_PROBLEM TO WORK ON_
Go to the line holding "Definition ref_party_of (doctype" in the entries below and write out exactly every line down to and including the line holding "else if opt_str_eqb".

_THE RECORDS_
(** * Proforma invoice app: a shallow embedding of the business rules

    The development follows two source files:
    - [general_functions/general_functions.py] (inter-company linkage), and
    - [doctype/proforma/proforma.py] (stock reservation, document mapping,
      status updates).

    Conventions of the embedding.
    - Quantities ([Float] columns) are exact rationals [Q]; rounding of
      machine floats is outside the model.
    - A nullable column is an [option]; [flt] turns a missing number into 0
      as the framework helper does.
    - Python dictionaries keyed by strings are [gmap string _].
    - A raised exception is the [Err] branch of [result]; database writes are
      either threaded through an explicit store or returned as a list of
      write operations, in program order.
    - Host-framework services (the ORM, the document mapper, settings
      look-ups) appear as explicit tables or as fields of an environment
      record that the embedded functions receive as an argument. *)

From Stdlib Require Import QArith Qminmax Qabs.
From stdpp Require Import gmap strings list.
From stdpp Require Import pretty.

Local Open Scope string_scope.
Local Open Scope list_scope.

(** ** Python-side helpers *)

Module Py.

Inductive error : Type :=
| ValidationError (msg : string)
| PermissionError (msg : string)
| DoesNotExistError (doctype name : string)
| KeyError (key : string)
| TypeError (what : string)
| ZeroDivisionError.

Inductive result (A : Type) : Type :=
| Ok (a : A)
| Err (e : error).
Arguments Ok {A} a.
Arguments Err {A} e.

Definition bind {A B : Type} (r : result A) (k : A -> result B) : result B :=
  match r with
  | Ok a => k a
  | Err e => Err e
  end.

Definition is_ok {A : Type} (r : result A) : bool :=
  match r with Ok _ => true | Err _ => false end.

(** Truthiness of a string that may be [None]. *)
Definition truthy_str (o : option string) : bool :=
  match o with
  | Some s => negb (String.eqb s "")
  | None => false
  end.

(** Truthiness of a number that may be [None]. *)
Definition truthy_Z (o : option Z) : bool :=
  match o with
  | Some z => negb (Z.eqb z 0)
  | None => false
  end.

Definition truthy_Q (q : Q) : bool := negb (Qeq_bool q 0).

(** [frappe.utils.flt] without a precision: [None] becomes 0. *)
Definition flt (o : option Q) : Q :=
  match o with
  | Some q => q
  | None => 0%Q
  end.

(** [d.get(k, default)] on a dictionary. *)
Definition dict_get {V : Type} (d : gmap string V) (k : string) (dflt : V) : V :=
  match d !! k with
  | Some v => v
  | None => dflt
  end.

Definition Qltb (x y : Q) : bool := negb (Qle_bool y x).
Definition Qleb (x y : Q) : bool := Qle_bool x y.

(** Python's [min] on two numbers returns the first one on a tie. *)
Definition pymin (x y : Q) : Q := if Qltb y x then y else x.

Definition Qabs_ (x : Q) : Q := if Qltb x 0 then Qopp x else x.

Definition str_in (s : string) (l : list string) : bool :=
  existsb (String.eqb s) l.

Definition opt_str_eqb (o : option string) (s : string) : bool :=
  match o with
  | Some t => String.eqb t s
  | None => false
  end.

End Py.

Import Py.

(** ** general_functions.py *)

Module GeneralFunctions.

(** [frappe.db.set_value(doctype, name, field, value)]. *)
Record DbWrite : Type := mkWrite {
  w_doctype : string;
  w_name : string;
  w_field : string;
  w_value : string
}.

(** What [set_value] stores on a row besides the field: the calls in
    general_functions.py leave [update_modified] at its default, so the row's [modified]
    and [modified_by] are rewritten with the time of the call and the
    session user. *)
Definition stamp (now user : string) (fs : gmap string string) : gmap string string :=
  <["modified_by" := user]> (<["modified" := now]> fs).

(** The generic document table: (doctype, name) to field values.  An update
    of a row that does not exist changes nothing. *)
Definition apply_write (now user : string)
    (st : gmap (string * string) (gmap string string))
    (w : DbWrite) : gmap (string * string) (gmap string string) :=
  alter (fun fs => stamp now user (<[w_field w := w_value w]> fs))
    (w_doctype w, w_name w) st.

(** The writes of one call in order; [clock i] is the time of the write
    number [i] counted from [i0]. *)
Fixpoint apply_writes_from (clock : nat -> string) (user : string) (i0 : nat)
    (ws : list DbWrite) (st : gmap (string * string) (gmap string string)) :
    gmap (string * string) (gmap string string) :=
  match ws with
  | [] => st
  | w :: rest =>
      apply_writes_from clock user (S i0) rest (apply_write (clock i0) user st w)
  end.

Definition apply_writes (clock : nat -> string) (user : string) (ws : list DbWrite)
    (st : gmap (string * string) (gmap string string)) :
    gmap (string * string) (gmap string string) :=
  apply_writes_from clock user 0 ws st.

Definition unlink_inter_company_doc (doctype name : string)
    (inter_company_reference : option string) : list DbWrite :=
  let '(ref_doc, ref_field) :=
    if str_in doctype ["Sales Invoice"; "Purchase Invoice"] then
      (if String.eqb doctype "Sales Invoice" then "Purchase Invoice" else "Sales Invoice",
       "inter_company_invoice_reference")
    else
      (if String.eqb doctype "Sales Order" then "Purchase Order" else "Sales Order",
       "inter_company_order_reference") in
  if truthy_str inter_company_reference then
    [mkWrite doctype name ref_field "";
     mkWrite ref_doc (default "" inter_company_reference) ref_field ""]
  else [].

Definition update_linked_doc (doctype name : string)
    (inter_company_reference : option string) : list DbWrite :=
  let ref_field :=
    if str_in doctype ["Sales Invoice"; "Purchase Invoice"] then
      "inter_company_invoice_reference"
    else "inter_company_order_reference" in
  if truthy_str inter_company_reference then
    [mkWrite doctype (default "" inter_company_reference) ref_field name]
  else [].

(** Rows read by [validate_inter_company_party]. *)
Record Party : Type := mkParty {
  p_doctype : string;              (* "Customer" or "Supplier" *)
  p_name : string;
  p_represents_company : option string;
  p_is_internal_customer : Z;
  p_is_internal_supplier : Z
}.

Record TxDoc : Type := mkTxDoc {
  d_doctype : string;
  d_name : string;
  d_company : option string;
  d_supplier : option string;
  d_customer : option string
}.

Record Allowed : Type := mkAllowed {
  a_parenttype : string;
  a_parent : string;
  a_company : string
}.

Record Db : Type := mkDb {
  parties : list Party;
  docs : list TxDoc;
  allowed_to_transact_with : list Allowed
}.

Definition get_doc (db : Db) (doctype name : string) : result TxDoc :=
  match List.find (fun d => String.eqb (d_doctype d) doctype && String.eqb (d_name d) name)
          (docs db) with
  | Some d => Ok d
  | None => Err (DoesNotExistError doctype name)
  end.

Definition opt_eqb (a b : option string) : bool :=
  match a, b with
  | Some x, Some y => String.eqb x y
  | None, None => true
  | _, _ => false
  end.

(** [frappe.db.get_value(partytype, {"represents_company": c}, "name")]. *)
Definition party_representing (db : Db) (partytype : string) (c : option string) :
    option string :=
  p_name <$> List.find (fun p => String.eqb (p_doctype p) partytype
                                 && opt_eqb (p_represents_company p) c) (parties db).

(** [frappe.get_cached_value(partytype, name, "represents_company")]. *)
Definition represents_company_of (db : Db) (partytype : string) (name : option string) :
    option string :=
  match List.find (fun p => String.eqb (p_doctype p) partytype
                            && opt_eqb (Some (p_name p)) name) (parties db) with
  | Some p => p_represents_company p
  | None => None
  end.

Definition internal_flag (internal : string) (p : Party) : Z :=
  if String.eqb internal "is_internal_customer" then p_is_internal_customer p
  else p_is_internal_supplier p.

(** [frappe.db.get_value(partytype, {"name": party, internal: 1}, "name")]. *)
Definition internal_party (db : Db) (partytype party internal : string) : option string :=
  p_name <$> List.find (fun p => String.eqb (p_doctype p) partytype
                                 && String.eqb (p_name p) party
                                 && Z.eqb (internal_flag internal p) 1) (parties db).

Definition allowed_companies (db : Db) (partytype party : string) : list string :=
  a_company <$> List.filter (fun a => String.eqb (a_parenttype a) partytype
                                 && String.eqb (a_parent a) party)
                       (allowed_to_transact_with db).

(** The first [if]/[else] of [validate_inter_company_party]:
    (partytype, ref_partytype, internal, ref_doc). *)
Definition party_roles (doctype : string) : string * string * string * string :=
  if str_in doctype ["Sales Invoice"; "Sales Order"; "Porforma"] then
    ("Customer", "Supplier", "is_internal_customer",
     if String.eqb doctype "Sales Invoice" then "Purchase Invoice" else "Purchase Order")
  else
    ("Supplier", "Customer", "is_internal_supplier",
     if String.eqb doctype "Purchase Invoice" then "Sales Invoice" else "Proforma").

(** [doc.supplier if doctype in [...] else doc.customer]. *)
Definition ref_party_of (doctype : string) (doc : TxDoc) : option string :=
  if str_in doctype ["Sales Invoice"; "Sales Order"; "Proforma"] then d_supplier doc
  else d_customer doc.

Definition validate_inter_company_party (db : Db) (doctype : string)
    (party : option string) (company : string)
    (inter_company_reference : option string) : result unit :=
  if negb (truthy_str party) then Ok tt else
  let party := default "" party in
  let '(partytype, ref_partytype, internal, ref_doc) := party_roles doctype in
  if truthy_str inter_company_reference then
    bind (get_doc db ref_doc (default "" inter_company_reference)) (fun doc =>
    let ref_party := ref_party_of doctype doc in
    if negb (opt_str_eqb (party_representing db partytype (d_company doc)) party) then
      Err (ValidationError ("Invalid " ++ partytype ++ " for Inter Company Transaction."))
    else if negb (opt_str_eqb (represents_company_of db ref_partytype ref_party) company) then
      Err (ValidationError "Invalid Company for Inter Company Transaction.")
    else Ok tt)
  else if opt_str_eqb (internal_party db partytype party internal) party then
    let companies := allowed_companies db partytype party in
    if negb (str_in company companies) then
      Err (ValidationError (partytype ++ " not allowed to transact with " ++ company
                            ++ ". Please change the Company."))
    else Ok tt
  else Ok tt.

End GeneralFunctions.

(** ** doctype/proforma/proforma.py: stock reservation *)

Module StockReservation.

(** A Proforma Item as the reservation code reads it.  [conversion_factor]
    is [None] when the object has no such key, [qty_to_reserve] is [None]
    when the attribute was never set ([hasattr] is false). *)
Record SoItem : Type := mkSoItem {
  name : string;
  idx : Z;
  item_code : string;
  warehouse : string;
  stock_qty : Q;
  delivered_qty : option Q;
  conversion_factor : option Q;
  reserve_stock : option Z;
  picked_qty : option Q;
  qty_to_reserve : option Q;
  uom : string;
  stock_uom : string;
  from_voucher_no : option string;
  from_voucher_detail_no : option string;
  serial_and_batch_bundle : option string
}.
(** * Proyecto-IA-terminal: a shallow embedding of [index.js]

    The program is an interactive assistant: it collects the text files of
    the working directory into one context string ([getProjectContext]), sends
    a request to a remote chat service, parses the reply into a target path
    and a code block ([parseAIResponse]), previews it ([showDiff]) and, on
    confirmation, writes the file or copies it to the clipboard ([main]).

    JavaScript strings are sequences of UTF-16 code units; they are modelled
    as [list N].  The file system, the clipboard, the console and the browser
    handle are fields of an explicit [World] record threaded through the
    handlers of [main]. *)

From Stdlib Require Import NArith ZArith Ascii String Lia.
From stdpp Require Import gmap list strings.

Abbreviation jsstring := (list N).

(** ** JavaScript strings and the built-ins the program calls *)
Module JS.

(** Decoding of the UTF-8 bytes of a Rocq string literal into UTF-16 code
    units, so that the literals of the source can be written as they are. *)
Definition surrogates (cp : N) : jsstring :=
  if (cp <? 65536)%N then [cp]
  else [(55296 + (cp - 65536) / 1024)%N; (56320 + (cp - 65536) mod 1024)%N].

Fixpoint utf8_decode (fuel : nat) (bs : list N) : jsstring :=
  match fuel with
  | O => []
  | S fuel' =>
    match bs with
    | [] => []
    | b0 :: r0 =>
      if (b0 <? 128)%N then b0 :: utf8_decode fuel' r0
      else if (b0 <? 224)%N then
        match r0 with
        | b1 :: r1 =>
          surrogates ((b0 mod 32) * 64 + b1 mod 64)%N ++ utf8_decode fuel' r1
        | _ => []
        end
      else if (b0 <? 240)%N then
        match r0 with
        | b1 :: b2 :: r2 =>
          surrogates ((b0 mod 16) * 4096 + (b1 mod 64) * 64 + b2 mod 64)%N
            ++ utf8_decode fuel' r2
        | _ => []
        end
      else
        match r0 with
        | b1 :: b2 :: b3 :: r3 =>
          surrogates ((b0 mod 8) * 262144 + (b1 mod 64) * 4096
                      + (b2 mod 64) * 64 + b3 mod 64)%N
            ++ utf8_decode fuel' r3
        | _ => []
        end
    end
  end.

_TASK SOLUTION_
Definition ref_party_of (doctype : string) (doc : TxDoc) : option string :=
  if str_in doctype ["Sales Invoice"; "Sales Order"; "Proforma"] then d_supplier doc
  else d_customer doc.

Definition validate_inter_company_party (db : Db) (doctype : string)
    (party : option string) (company : string)
    (inter_company_reference : option string) : result unit :=
  if negb (truthy_str party) then Ok tt else
  let party := default "" party in
  let '(partytype, ref_partytype, internal, ref_doc) := party_roles doctype in
  if truthy_str inter_company_reference then
    bind (get_doc db ref_doc (default "" inter_company_reference)) (fun doc =>
    let ref_party := ref_party_of doctype doc in
    if negb (opt_str_eqb (party_representing db partytype (d_company doc)) party) then
      Err (ValidationError ("Invalid " ++ partytype ++ " for Inter Company Transaction."))
    else if negb (opt_str_eqb (represents_company_of db ref_partytype ref_party) company) then
      Err (ValidationError "Invalid Company for Inter Company Transaction.")
    else Ok tt)
  else if opt_str_eqb (internal_party db partytype party internal) party then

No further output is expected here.